◆ What you have to do ◆
In the records below, begin at the line containing "intros Hr. unfold" and end at the line containing "apply created_tok in H1;"; quote every line in that span exactly, including both boundary lines, and no others.

◆ Records for this task ◆
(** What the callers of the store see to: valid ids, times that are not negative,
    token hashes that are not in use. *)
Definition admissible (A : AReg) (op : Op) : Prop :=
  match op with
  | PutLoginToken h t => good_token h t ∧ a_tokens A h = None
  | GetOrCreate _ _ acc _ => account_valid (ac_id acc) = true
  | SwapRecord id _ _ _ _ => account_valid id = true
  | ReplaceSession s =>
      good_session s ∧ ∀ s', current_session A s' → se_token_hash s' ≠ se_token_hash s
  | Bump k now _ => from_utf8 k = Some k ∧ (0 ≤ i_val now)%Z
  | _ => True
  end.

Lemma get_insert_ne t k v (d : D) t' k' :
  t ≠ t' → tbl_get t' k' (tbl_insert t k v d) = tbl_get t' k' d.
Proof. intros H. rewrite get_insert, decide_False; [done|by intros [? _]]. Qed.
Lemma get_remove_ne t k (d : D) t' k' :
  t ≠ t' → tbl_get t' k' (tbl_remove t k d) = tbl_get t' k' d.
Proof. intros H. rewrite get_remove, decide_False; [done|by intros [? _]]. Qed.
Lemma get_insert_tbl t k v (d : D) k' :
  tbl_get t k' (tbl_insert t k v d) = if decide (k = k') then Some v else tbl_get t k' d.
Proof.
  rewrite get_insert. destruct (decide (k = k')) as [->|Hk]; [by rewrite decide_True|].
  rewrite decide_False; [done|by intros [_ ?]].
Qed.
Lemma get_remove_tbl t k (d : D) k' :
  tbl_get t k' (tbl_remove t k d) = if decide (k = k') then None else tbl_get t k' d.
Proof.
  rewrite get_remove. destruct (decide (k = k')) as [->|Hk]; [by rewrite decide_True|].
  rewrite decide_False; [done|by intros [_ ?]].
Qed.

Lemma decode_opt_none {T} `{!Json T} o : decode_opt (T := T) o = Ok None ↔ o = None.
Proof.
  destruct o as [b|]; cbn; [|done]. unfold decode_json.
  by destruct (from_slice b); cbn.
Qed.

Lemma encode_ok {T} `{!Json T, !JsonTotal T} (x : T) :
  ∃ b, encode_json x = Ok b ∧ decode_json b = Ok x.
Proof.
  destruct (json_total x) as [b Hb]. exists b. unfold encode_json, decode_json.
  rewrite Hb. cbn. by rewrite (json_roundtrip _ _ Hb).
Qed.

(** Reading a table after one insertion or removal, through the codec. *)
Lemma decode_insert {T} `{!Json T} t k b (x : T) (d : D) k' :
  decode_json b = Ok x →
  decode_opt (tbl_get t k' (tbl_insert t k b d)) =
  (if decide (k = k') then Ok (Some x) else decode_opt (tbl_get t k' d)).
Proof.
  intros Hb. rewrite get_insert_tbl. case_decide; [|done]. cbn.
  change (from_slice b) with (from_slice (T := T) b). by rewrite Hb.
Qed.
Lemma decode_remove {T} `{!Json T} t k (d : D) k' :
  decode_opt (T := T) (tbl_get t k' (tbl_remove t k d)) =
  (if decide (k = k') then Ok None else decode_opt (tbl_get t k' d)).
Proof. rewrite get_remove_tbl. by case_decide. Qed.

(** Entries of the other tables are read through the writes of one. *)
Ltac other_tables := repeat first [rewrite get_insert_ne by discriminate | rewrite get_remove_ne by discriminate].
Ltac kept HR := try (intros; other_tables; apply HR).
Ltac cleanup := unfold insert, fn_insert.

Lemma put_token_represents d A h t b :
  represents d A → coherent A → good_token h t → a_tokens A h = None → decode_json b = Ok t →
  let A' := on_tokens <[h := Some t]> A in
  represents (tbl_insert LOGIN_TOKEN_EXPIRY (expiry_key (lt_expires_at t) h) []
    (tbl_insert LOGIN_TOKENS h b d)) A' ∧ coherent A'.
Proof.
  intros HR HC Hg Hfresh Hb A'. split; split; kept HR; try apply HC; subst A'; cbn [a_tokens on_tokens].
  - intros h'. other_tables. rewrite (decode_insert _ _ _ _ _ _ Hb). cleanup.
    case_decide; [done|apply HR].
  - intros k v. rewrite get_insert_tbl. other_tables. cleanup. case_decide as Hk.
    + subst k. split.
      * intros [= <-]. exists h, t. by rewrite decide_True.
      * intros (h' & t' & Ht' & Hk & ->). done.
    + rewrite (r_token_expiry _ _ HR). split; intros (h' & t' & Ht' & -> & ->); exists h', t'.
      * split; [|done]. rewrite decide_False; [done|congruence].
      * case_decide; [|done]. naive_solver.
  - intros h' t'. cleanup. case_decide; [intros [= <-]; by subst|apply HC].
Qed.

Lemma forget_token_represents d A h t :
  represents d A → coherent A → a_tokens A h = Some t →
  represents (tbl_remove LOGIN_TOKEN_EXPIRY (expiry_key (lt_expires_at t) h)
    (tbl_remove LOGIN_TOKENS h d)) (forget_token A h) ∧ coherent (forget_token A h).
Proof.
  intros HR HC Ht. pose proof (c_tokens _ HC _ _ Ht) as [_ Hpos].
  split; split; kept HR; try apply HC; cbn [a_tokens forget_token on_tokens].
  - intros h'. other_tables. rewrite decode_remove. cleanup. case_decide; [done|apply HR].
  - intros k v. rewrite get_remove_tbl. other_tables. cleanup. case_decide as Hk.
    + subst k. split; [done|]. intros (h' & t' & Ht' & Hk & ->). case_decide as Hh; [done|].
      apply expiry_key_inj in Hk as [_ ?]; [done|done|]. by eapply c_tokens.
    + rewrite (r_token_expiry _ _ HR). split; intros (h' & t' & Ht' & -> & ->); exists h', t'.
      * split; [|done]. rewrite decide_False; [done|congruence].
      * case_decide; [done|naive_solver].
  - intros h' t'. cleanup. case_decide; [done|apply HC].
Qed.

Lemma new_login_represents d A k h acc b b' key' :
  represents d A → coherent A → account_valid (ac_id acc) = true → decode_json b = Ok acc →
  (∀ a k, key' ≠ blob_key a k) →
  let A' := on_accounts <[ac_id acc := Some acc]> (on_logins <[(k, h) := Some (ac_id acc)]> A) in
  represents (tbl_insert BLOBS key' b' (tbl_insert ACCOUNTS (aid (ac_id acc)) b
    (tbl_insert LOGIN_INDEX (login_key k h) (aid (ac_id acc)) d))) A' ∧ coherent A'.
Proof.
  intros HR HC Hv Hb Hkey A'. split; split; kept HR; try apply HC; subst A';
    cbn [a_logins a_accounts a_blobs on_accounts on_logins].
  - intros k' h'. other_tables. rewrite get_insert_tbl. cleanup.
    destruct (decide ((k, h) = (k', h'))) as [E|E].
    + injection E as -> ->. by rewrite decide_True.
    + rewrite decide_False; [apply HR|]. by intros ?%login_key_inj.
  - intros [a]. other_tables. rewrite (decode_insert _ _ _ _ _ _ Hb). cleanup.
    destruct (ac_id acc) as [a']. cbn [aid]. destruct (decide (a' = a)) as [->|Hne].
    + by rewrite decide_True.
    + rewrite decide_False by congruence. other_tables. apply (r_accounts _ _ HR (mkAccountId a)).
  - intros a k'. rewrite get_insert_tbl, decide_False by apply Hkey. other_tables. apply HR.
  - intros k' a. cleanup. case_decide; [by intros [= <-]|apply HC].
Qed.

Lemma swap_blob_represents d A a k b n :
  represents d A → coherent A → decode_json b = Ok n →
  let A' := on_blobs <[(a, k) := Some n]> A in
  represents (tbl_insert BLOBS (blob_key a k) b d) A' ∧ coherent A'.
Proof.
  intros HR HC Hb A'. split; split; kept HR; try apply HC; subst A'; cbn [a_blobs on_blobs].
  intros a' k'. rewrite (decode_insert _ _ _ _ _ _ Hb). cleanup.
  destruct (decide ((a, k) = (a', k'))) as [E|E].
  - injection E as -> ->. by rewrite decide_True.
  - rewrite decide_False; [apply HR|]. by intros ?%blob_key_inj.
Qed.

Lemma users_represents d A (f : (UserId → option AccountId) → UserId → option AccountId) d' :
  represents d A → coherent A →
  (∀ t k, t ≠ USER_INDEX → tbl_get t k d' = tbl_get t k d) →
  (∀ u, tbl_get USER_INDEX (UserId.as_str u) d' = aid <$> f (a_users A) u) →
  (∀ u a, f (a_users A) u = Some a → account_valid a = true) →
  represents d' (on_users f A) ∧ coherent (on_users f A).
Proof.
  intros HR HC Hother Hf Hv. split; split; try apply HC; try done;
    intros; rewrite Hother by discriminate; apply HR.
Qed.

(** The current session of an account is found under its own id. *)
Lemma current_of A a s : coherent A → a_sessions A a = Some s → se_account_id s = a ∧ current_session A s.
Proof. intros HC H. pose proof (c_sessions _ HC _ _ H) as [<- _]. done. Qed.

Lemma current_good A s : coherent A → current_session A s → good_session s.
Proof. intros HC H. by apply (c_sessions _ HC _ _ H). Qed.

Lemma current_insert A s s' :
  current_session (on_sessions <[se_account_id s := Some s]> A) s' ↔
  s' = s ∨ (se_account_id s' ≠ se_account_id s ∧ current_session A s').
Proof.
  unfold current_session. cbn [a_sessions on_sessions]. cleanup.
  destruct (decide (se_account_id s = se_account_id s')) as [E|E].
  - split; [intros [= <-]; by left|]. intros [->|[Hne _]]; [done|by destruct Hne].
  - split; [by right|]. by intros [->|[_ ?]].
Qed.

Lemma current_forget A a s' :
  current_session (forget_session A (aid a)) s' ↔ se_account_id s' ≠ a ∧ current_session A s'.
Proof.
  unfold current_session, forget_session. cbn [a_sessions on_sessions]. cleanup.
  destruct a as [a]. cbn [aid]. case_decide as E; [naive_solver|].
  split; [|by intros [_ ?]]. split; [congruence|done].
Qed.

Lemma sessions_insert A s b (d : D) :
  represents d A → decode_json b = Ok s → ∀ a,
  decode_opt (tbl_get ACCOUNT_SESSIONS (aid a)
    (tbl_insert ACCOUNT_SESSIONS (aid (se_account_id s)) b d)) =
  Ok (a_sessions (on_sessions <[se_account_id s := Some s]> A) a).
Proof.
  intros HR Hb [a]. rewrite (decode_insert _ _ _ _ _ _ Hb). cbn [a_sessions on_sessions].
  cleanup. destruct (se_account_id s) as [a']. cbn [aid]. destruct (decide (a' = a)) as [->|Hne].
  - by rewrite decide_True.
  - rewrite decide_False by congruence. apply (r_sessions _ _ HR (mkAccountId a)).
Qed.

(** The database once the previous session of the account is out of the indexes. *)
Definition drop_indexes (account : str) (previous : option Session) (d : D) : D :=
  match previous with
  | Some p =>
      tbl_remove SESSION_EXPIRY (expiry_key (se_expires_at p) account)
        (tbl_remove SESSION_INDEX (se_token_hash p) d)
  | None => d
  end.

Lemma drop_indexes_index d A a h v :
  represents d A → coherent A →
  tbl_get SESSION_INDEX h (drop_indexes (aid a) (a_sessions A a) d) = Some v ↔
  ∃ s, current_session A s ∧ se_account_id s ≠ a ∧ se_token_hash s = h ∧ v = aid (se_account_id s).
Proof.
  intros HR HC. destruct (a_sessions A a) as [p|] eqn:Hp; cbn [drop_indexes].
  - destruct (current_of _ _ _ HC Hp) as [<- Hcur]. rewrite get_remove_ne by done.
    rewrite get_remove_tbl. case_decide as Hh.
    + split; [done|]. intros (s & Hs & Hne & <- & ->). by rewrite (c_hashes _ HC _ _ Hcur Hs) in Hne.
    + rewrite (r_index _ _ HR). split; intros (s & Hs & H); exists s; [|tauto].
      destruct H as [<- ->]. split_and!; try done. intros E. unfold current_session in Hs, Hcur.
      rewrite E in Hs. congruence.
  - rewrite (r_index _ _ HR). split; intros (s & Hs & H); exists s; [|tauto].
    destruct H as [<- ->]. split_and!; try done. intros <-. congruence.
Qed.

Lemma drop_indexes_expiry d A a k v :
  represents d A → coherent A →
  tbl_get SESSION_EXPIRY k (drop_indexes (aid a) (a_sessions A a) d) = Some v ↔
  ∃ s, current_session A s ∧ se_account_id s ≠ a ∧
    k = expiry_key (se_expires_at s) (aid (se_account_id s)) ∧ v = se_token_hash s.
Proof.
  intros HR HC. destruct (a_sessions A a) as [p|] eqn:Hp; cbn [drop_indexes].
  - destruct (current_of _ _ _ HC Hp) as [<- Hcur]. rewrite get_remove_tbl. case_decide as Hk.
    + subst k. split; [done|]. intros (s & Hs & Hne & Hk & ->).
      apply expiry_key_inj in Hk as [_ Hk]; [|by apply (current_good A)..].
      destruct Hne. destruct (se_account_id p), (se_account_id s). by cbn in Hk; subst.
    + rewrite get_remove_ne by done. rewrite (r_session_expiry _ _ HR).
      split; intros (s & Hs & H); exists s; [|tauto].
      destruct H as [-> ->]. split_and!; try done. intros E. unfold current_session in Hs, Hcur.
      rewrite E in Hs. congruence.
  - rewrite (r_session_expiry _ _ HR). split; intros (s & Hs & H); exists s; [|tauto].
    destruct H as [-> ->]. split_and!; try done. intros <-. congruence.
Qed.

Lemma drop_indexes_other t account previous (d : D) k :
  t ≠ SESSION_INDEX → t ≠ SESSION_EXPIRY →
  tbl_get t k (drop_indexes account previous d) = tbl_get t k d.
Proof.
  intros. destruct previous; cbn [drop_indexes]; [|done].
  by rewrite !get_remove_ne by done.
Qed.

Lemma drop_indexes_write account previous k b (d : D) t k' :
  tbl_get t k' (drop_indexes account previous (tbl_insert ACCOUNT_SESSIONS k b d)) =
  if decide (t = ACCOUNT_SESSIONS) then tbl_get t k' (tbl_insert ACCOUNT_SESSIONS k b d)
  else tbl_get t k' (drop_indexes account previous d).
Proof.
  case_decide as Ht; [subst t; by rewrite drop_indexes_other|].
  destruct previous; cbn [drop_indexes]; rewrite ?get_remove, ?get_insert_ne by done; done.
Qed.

* * *

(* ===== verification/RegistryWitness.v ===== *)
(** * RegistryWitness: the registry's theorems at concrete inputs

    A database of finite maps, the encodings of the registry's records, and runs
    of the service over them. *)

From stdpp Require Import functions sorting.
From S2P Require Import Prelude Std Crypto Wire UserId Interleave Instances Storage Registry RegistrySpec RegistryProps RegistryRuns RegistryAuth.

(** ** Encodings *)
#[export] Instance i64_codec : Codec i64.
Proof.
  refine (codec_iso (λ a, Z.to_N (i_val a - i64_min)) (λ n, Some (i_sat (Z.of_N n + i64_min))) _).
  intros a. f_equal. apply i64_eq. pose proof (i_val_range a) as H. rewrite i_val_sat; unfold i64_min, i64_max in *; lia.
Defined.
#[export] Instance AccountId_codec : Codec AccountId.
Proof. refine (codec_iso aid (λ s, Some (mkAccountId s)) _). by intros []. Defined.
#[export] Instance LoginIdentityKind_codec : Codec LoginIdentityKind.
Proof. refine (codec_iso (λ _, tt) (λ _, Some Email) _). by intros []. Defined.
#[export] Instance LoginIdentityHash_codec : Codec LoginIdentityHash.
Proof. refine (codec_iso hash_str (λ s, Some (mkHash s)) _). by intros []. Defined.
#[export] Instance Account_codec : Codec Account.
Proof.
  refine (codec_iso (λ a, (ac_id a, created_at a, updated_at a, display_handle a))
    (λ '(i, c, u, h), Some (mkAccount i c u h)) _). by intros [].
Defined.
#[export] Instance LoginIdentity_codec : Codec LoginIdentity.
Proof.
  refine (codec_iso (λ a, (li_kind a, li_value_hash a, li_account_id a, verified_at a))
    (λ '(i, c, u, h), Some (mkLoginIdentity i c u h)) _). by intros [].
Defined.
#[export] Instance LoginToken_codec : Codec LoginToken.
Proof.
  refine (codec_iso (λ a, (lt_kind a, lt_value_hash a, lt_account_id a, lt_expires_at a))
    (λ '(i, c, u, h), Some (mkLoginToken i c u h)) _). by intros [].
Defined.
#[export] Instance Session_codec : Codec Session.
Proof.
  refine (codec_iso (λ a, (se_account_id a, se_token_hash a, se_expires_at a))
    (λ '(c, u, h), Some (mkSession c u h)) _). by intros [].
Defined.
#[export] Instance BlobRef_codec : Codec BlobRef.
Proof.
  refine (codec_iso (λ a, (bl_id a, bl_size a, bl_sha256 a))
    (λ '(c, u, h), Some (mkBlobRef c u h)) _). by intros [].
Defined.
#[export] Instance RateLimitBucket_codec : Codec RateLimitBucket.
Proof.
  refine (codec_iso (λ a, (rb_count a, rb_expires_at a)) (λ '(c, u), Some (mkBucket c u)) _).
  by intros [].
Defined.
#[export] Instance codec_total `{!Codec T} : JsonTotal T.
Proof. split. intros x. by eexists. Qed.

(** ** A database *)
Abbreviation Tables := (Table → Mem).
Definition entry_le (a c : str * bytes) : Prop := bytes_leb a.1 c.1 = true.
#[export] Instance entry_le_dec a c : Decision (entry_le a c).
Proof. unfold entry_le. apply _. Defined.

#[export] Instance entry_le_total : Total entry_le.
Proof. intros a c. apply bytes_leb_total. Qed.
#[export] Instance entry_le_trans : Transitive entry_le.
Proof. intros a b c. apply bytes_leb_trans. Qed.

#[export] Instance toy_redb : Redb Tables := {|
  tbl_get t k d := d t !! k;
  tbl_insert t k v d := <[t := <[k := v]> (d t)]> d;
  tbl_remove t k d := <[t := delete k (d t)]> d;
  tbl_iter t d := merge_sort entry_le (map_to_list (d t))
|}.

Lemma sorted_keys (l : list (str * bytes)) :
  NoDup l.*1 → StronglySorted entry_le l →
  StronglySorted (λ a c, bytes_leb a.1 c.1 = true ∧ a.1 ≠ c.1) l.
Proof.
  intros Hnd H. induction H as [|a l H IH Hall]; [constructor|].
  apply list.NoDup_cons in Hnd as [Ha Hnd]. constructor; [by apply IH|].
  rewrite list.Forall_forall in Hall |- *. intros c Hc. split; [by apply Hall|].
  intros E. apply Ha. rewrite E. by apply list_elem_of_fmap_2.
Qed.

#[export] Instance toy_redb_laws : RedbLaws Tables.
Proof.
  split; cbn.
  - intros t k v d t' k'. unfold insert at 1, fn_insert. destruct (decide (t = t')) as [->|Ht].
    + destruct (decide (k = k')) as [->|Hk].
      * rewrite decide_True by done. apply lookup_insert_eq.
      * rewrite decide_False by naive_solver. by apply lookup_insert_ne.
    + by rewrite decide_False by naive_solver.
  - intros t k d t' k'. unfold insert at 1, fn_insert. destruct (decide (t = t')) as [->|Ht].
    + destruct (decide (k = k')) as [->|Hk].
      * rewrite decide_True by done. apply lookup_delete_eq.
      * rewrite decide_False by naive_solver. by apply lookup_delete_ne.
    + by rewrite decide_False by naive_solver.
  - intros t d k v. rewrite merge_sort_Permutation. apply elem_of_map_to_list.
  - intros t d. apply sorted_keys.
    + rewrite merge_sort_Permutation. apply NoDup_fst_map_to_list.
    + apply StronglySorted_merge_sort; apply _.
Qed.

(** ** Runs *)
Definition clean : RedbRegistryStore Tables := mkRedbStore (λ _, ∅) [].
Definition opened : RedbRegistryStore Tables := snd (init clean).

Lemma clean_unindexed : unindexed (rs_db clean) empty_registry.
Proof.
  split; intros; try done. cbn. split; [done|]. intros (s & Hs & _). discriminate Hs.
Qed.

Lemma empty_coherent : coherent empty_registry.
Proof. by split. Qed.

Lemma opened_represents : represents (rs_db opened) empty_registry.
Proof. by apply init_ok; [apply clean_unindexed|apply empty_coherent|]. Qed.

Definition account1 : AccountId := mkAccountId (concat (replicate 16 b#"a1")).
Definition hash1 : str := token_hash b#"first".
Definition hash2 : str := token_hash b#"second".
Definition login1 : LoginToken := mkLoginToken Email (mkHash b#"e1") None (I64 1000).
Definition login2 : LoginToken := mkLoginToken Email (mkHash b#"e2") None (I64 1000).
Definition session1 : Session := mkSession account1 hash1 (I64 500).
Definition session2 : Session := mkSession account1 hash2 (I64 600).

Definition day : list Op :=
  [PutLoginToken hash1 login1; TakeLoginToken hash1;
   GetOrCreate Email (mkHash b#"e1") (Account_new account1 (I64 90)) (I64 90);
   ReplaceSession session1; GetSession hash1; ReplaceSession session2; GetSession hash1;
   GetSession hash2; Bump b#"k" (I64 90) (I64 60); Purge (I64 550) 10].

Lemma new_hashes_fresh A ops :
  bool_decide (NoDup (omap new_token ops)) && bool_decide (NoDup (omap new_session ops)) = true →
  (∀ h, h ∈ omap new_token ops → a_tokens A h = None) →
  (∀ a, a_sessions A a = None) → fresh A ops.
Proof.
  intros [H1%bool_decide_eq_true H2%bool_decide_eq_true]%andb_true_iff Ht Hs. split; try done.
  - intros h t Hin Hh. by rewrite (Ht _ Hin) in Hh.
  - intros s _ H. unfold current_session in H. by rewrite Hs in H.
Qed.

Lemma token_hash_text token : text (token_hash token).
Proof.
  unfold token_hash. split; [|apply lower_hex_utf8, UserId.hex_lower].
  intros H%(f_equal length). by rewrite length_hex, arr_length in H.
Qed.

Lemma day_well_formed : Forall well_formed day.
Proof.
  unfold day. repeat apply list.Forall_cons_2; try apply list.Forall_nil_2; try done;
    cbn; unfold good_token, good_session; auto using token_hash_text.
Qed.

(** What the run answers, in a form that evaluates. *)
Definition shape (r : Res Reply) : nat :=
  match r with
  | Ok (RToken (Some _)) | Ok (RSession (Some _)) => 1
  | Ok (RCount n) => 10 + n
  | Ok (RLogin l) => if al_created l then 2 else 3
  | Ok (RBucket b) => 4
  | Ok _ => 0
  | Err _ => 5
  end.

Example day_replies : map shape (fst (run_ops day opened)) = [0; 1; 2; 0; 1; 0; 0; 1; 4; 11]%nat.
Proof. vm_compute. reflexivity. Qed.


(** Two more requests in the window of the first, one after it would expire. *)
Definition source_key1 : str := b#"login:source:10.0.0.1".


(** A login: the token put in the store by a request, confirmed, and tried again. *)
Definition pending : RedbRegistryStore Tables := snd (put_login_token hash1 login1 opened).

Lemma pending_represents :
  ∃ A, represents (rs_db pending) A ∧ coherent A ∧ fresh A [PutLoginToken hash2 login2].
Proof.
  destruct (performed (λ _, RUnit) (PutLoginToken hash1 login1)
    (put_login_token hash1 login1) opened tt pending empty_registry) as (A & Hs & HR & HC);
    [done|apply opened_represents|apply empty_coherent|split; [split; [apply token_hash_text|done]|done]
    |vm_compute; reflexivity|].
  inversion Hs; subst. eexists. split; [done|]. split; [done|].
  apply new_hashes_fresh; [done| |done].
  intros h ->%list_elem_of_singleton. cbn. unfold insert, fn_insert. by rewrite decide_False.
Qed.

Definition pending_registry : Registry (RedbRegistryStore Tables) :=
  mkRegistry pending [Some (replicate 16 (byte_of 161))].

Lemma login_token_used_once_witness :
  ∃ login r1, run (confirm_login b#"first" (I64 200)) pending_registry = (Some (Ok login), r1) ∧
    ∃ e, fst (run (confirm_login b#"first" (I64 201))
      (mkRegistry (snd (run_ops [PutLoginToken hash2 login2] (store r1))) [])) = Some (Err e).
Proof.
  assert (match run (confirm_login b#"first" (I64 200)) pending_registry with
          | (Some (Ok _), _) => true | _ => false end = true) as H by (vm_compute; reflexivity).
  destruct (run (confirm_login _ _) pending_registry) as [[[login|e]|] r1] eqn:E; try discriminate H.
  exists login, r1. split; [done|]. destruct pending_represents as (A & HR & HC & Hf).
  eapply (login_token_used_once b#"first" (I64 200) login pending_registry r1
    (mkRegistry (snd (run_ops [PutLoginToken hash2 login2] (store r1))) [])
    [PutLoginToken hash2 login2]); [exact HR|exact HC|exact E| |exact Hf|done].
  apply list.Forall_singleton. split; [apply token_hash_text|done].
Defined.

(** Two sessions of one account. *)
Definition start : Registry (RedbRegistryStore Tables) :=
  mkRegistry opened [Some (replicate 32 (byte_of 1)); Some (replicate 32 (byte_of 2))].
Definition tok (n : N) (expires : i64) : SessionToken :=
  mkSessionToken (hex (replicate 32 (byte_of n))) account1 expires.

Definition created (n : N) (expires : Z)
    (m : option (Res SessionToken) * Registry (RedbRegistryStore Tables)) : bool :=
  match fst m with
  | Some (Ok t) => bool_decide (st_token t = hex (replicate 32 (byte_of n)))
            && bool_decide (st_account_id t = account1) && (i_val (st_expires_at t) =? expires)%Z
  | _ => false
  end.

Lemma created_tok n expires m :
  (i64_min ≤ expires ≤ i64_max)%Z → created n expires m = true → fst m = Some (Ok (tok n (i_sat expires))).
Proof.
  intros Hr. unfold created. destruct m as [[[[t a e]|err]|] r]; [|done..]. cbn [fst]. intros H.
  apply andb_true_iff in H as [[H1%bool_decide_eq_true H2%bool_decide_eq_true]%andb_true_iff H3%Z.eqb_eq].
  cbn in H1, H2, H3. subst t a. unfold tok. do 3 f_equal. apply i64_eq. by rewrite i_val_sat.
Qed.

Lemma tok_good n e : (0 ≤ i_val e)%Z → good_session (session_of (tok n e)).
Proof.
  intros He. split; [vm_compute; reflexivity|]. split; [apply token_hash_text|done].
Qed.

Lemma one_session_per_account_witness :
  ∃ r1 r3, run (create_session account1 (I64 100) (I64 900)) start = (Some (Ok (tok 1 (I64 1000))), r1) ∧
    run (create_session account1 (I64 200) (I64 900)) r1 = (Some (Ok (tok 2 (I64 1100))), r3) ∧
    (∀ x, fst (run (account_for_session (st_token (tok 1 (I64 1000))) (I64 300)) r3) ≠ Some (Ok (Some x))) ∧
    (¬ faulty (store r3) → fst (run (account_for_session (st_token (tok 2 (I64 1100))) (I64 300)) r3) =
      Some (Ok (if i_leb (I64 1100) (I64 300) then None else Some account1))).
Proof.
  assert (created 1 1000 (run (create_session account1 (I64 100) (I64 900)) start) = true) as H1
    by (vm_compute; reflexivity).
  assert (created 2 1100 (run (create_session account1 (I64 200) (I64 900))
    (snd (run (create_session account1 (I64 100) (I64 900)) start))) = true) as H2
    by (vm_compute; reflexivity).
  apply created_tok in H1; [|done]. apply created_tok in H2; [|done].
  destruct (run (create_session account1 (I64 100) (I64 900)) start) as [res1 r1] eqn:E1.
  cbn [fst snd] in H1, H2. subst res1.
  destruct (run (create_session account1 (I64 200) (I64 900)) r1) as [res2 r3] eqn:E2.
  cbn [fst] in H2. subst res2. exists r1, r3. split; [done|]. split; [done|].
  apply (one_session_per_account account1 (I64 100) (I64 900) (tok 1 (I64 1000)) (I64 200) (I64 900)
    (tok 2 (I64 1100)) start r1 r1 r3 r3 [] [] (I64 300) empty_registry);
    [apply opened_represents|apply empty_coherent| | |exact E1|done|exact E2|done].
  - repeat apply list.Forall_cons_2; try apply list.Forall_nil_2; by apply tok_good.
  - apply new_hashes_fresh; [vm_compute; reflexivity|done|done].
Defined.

◆ Response to the task ◆
  intros Hr. unfold created. destruct m as [[[[t a e]|err]|] r]; [|done..]. cbn [fst]. intros H.
  apply andb_true_iff in H as [[H1%bool_decide_eq_true H2%bool_decide_eq_true]%andb_true_iff H3%Z.eqb_eq].
  cbn in H1, H2, H3. subst t a. unfold tok. do 3 f_equal. apply i64_eq. by rewrite i_val_sat.
Qed.

Lemma tok_good n e : (0 ≤ i_val e)%Z → good_session (session_of (tok n e)).
Proof.
  intros He. split; [vm_compute; reflexivity|]. split; [apply token_hash_text|done].
Qed.

Lemma one_session_per_account_witness :
  ∃ r1 r3, run (create_session account1 (I64 100) (I64 900)) start = (Some (Ok (tok 1 (I64 1000))), r1) ∧
    run (create_session account1 (I64 200) (I64 900)) r1 = (Some (Ok (tok 2 (I64 1100))), r3) ∧
    (∀ x, fst (run (account_for_session (st_token (tok 1 (I64 1000))) (I64 300)) r3) ≠ Some (Ok (Some x))) ∧
    (¬ faulty (store r3) → fst (run (account_for_session (st_token (tok 2 (I64 1100))) (I64 300)) r3) =
      Some (Ok (if i_leb (I64 1100) (I64 300) then None else Some account1))).
Proof.
  assert (created 1 1000 (run (create_session account1 (I64 100) (I64 900)) start) = true) as H1
    by (vm_compute; reflexivity).
  assert (created 2 1100 (run (create_session account1 (I64 200) (I64 900))
    (snd (run (create_session account1 (I64 100) (I64 900)) start))) = true) as H2
    by (vm_compute; reflexivity).
  apply created_tok in H1; [|done]. apply created_tok in H2; [|done].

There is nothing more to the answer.